چكيده به لاتين
Despite all advantages composite materials have in respect to conventional materials, they demonstrate more complicate mechanical behaviour and physical structure by far, which make them difficult and limited to wield. Also, these fragments should be designed timidly due to several mechanisms of damage in composites. Thus, in many cases, high reliability should be considered to compensate these shortages. Delamination phenomenon which occurs due to lack of reinforcement (fibre) in direction of thickness, is one of the most important mechanisms of damage in lamination of composites. In order to perfect exploitation of useful features of composites, it essential to peruse the delamination phenomenon scrutinizingly. The main goal in this research is checking loss and energy absorption mechanisms or hardening and softening mechanisms, such as zig-zag crack growth, fibre bridging, fibre and resin adhesion and …and also indagating effective factors on strain energy release rats perimeter temperature and samples’ cooking temperature. Researches are divided into some sections in this conference. In the first section, we survey impacts of different length primary cracks on strain energy release ratio and consider samples of glass/epoxy with 0//90 interface using DCB experiment for this section. In the next section, effect of sample cooking temperature on strain energy release ratio is observed and DCB glass/epoxy samples with 0//90 interface are considered. Third section is specified to perusing effects of different interfaces on strain energy release ratio with [05/θ/06] lay-up in which θ comprises 0,30,45 and 90 degree angles. In the fourth section, lay-up changes in a composite carbon/epoxy sample and its impression on strain energy release ratio is researched. Finally, we discuss different fabrication models of carbon sandwich panels with honeycomb core and indicate area of beginning of separation by tension and shear experiments in the last section. In every stages and researches, load-movement curve which is extracted from empirical experiments by software analysis is surveyed.

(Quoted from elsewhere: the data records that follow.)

(* ===== verification/Postgres.v ===== *)
(** * PostgreSQL and transactions ([pkg/postgres/postgres.go])

    The server and the driver are parameters: [Pg W D] gives the operations
    that run a statement and begin, commit or roll back a transaction on a
    world [W] whose tables are a [D], and [PgLaws] what their documentation
    promises.  The statements themselves, whose SQL text is in the
    repository, are functions of type [stmt D A], written in the files of the
    stores.  [RunInTx] is translated on top of this interface.

    [Conn] is a concrete implementation with injected faults; the witnesses of
    the whole development run on it. *)
From S2P Require Import Prelude GoStrings.

(** What a statement reads besides the tables: the transaction's time, which
    [NOW()] returns, and the value [gen_random_uuid()] draws. *)
Record PgEnv := mkPgEnv { pg_NOW : Z; pg_gen_random_uuid : string }.

Definition uuid_ok (u : string) : Prop := String.length u = 16%nat.
Definition env_ok (env : PgEnv) : Prop := uuid_ok (pg_gen_random_uuid env).

(** A statement either changes the tables and returns a value, or fails and
    leaves them; it never panics. *)
Definition stmt (D A : Type) : Type := PgEnv -> D -> res (A * D).

(** A [timestamptz] column holds microseconds. *)
Definition timestamptz (t : Z) : Z := t / 1000 * 1000.

(** The SQLSTATE codes the code distinguishes or the schema can raise. *)
Definition unique_violation : error := EPg "23505".
Definition foreign_key_violation : error := EPg "23503".
Definition check_violation : error := EPg "23514".
Definition not_null_violation : error := EPg "23502".
Definition numeric_out_of_range : error := EPg "22003".
Definition invalid_text_representation : error := EPg "22P02".
Definition invalid_limit : error := EPg "2201W".
Definition invalid_offset : error := EPg "2201X".
Definition in_failed_transaction : error := EPg "25P02".

(** [btrim(x) <> ''] *)
Definition not_blank (s : string) : bool :=
  negb (forallb (fun a => code a =? 32) (bytes s)).

(** The input conversion of a [jsonb] column: [None] for a text that is not
    JSON, and otherwise the text the server gives back. *)
Class Jsonb := jsonb_in : string -> option string.

(** The order of the database's collation on text. *)
Class Collation := collate_leb : string -> string -> bool.

(** [LIMIT] and [OFFSET] reject negative counts. *)
Definition limit_offset {A} (limit offset : Z) (rows : list A) : res (list A) :=
  if limit <? 0 then Err invalid_limit
  else if offset <? 0 then Err invalid_offset
  else Ok (take (Z.to_nat limit) (drop (Z.to_nat offset) rows)).

(** [WHERE] and [ORDER BY] on a table keyed by its primary key. *)
Definition rows {A} (table : gmap string A) : list A := (map_to_list table).*2.
Definition where_ {A} (f : A -> bool) (l : list A) : list A := List.filter f l.
Definition order_by {A} (leb : A -> A -> bool) (l : list A) : list A :=
  merge_sort (fun x y => Is_true (leb x y)) l.
(** A comparison by a first key, ties broken by a second. *)
Definition then_by {A} (cmp1 : A -> A -> comparison) (leb2 : A -> A -> bool) (x y : A) : bool :=
  match cmp1 x y with Lt => true | Gt => false | Eq => leb2 x y end.
(** [COALESCE(x, y)] *)
Definition coalesce {A} (x y : option A) : option A :=
  match x with Some _ => x | None => y end.

Class Pg (W D : Type) := {
  pg_tables : W -> D;
  (** the tables when the open transaction began *)
  pg_saved : W -> option D;
  (** the server answers, and has no reason of its own to refuse a statement *)
  pg_up : W -> Prop;
  pg_exec : forall {A : Type}, stmt D A -> M W A;
  pg_begin : M W unit;
  pg_commit : M W unit;
  pg_rollback : M W unit;
}.

(** What a run of a statement may do.  A failed statement outside a
    transaction may still have taken effect, when only its acknowledgement
    was lost. *)
Definition exec_outcome {W D A} `{Pg W D} (s : stmt D A) (w : W) (r : res A) (w' : W) : Prop :=
  match r with
  | Ok a => exists env, env_ok env /\ s env (pg_tables w) = Ok (a, pg_tables w')
  | Err _ => pg_tables w' = pg_tables w \/
             exists env a, env_ok env /\ s env (pg_tables w) = Ok (a, pg_tables w')
  | Panic => False
  end.

Class PgLaws (W D : Type) `{Pg W D} := {
  pg_exec_outcome : forall A (s : stmt D A) w r w',
    pg_exec s w = (r, w') -> exec_outcome s w r w';
  pg_exec_saved : forall A (s : stmt D A) w, pg_saved (pg_exec s w).2 = pg_saved w;
  pg_exec_up : forall A (s : stmt D A) w, pg_up w ->
    exists env, env_ok env /\
      match s env (pg_tables w) with
      | Ok (a, d) => exists w', pg_exec s w = (Ok a, w') /\ pg_tables w' = d /\ pg_up w'
      | Err e => exists w', pg_exec s w = (Err e, w') /\ pg_tables w' = pg_tables w /\
                            (pg_saved w = None \/ e = PgxNoRows -> pg_up w')
      | Panic => True
      end;
  pg_begin_outcome : forall w r w', pg_begin w = (r, w') ->
    pg_tables w' = pg_tables w /\
    match r with
    | Ok _ => pg_saved w' = Some (pg_tables w)
    | Err _ => pg_saved w' = pg_saved w
    | Panic => False
    end;
  pg_begin_up : forall w, pg_up w -> exists w', pg_begin w = (Ok tt, w') /\ pg_up w';
  pg_commit_outcome : forall w r w' d, pg_saved w = Some d -> pg_commit w = (r, w') ->
    pg_saved w' = None /\
    match r with
    | Ok _ => pg_tables w' = pg_tables w
    | Err _ => pg_tables w' = pg_tables w \/ pg_tables w' = d
    | Panic => False
    end;
  pg_commit_up : forall w, pg_up w -> exists w', pg_commit w = (Ok tt, w') /\ pg_up w';
  pg_rollback_outcome : forall w r w' d, pg_saved w = Some d -> pg_rollback w = (r, w') ->
    pg_saved w' = None /\ pg_tables w' = d /\ r <> Panic;
}.

(** ** [RunInTx] *)
Section RunInTx.
Context {W D : Type} `{Pg W D}.

(** A nil [Beginner] and a nil callback are rejected.  The deferred recovery
    rolls back and panics again.
    @src pkg/postgres/postgres.go:112-139 RunInTx *)
Definition RunInTx {A} (beginner : bool) (fn : option (M W A)) : M W A :=
  if negb beginner then throw (EText "transaction beginner is nil")
  else match fn with
  | None => throw (EText "transaction callback is nil")
  | Some fn => fun w =>
      match pg_begin w with
      | (Err e, w) => (Err (EWrap "begin transaction" e), w)
      | (Panic, w) => (Panic, w)
      | (Ok tt, w) =>
          match fn w with
          | (Panic, w) => (Panic, (pg_rollback w).2)
          | (Err err, w) =>
              match pg_rollback w with
              | (Err rollbackErr, w) =>
                  (Err (EJoin err (EWrap "rollback transaction" rollbackErr)), w)
              | (Ok tt, w) => (Err err, w)
              | (Panic, w) => (Panic, (pg_rollback w).2)
              end
          | (Ok a, w) =>
              match pg_commit w with
              | (Err err, w) => (Err (EWrap "commit transaction" err), w)
              | (Ok tt, w) => (Ok a, w)
              | (Panic, w) => (Panic, (pg_rollback w).2)
              end
          end
      end
  end.
End RunInTx.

According to experimental tests in this research, it can be said that whatever fibre angles in interface increase, the interlayer strain energy release ratio increases as well. Generally, the [05/90/06] lay-up has more GIc than [012] due to zig-zag crack growth mechanism which is not occurred in zero-angle interface lay-up. Also it can be seen that bridging area length in zero-angle interface lay-up is greater than the others because same directional fibres have more interaction with each other. Also we understand that primary cracks length has no effect on strain energy release ratio and it means strain energy release ratio is a somatic parameter and it is independent from geometry, crack length and…. However crack length changes have a tremendous impact on load-movement curve. Based on obtained results from composite carbon/epoxy sample test, it is understood that lay-up changing in samples may have an influence on strain energy release rate and interface layer is not the only criterion but changes in farther layers in respect to interface can also affect strain energy release rate. It is observed in last section that one of the best ways to fabricate sandwich panels is using three stage method in which separation occurs in middle of core or honeycomb which is the best possible case.